The importance of Climate Smart Agriculture extends beyond farm productivity to the broader challenge of achieving food security, environmental sustainability, and climate resilience simultaneously. Global agricultural productivity growth has slowed to less than 2% annually in many regions, while climate-related losses already affect hundreds of millions of people and generate economic damages exceeding hundreds of billions of dollars each year. Approximately 33% of the world's soils are moderately to highly degraded, resulting in substantial losses of soil organic carbon, nutrient-use efficiency, and water-holding capacity. Agriculture remains a major source of methane and nitrous oxide emissions, accounting for nearly 40% of anthropogenic methane and over 70% of nitrous oxide emissions globally. At the same time, nearly 500 million smallholder farms produce a significant share of the world's food and are among the most vulnerable to climate variability. Evidence from diverse agroecosystems demonstrates that climate-smart interventions—including improved nutrient management, water-saving technologies, conservation agriculture, agroforestry, digital decision-support systems, and nature-based solutions—can increase yields by 10–30%, reduce water use by 20–50%, improve nutrient-use efficiency by 15–40%, enhance soil carbon stocks, and lower greenhouse gas emissions. However, the effectiveness, scalability, and socioeconomic impacts of these interventions remain highly context-specific, underscoring the need for rigorous, data-driven research to identify pathways that deliver measurable benefits across productivity, resilience, mitigation, and farmer livelihoods.
This Article Collection seeks to advance the evidence base for Climate Smart Agriculture by bringing together interdisciplinary research that quantifies impacts, explains underlying mechanisms, and identifies pathways for scaling across diverse agroecosystems. We welcome studies spanning field, farm, landscape, and food-system scales, with particular emphasis on measurable outcomes related to productivity, resilience, resource-use efficiency, greenhouse gas mitigation, soil health, biodiversity, and socioeconomic performance. Topics of interest include climate-resilient cropping systems, regenerative and conservation agriculture, soil carbon dynamics, biochar and nature-based solutions, nutrient stewardship, water-smart agriculture, precision farming, digital agriculture, artificial intelligence, remote sensing, crop modeling, climate risk assessment, adaptation and mitigation strategies, carbon markets, monitoring, reporting and verification frameworks, circular bioeconomy approaches, agroforestry systems, and policy innovations.
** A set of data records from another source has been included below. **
Lemma links_keep st2 o2 : recs st2 = recs st -> lrs st2 = lrs st -> grows o2 -> linv (<[i := (t, o2)]> os) st2.
Proof.
  intros Er El Gr. destruct (ci_links _ _ _ I) as [G E P F S].
  assert (Ep : forall r, plock st2 r = plock st r) by (intros r; unfold plock; by rewrite El).
  assert (Ee : forall r q, edge st2 r q -> edge st r q) by (intros r q [k H]; exists k; by apply (db_link_recs st st2)).
  split.
  - eapply graph_ok_recs; [exact Er| |exact G]. by rewrite El.
  - intros r q x y H%Ee. rewrite !Ep. intros H1 H2. destruct (E r q x y H H1 H2); [by left|right; by apply cross_keep].
  - intros r q x. rewrite !Ep. intros H1 H2. rewrite (conn_recs st st2) by done.
    destruct (P r q x H1 H2); [by left|right; by apply cross_keep].
  - intros r lr. rewrite El. intros H. destruct (F r lr H); [by left|right; by apply flag_keep].
  - intros l p. unfold link_of. rewrite Er. intros H. destruct (S l p H); [by left|right; by apply dirty_keep].
Qed.

Lemma grows_same o2 : ocross o2 = ocross o -> oflag o2 = oflag o -> odirty o2 = odirty o -> grows o2.
Proof. intros E1 E2 E3. by split; rewrite ?E1, ?E2, ?E3. Qed.

(** ** Steps that change no set *)

Lemma same_retiring o2 x : oret o2 = oret o -> retiring (<[i := (t, o2)]> os) x <-> retiring os x.
Proof.
  intros Et. rewrite (retiring_insert K os st I i t o o2 Hi), Et. split; [|destruct (decide (x ∈ oret o)); tauto].
  intros [Hx|[_ Hx]]; [|done]. exists t, o. split; [by eapply list_elem_of_lookup_2|done].
Qed.

Lemma same_refsum o2 x : oref o2 x = oref o x -> refsum (<[i := (t, o2)]> os) x = refsum os x.
Proof. intros Er. rewrite (refsum_insert os i t o o2 x Hi), Er. lia. Qed.

(** The core does not depend on the links and the flags. *)
Lemma core_flux H R st2 : sets st2 = sets st -> lockSetsActive st2 = lockSetsActive st ->
  lockSetsFree st2 = lockSetsFree st -> next_id st2 = next_id st -> recomputeCnt st2 = recomputeCnt st ->
  (forall r, plock st2 r = plock st r) -> core H R st -> core H R st2.
Proof.
  intros E1 E2 E3 E4 E5 Ep []. assert (Em : forall x, members st2 x = members st x) by (intros x; unfold members; by rewrite E1).
  split; rewrite ?E1, ?E2, ?E3, ?E4, ?E5; try done.
  - intros r x. rewrite Ep, Em. auto.
  - intros r x. rewrite Ep, Em. auto.
  - intros x. by rewrite Em.
Qed.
We particularly encourage studies employing long-term datasets, meta-analyses, life-cycle assessments, geospatial analyses, machine learning approaches, and multi-location evaluations that generate robust and transferable insights. The Article Collection welcomes Original Research Articles, Review Articles, Systematic Reviews, Meta-Analyses, Methods Papers, Perspectives, Short Communications, Case Studies, and Policy Analyses that contribute to the scientific understanding and practical implementation of Climate Smart Agriculture for sustainable, resilient, and low-emission food systems worldwide.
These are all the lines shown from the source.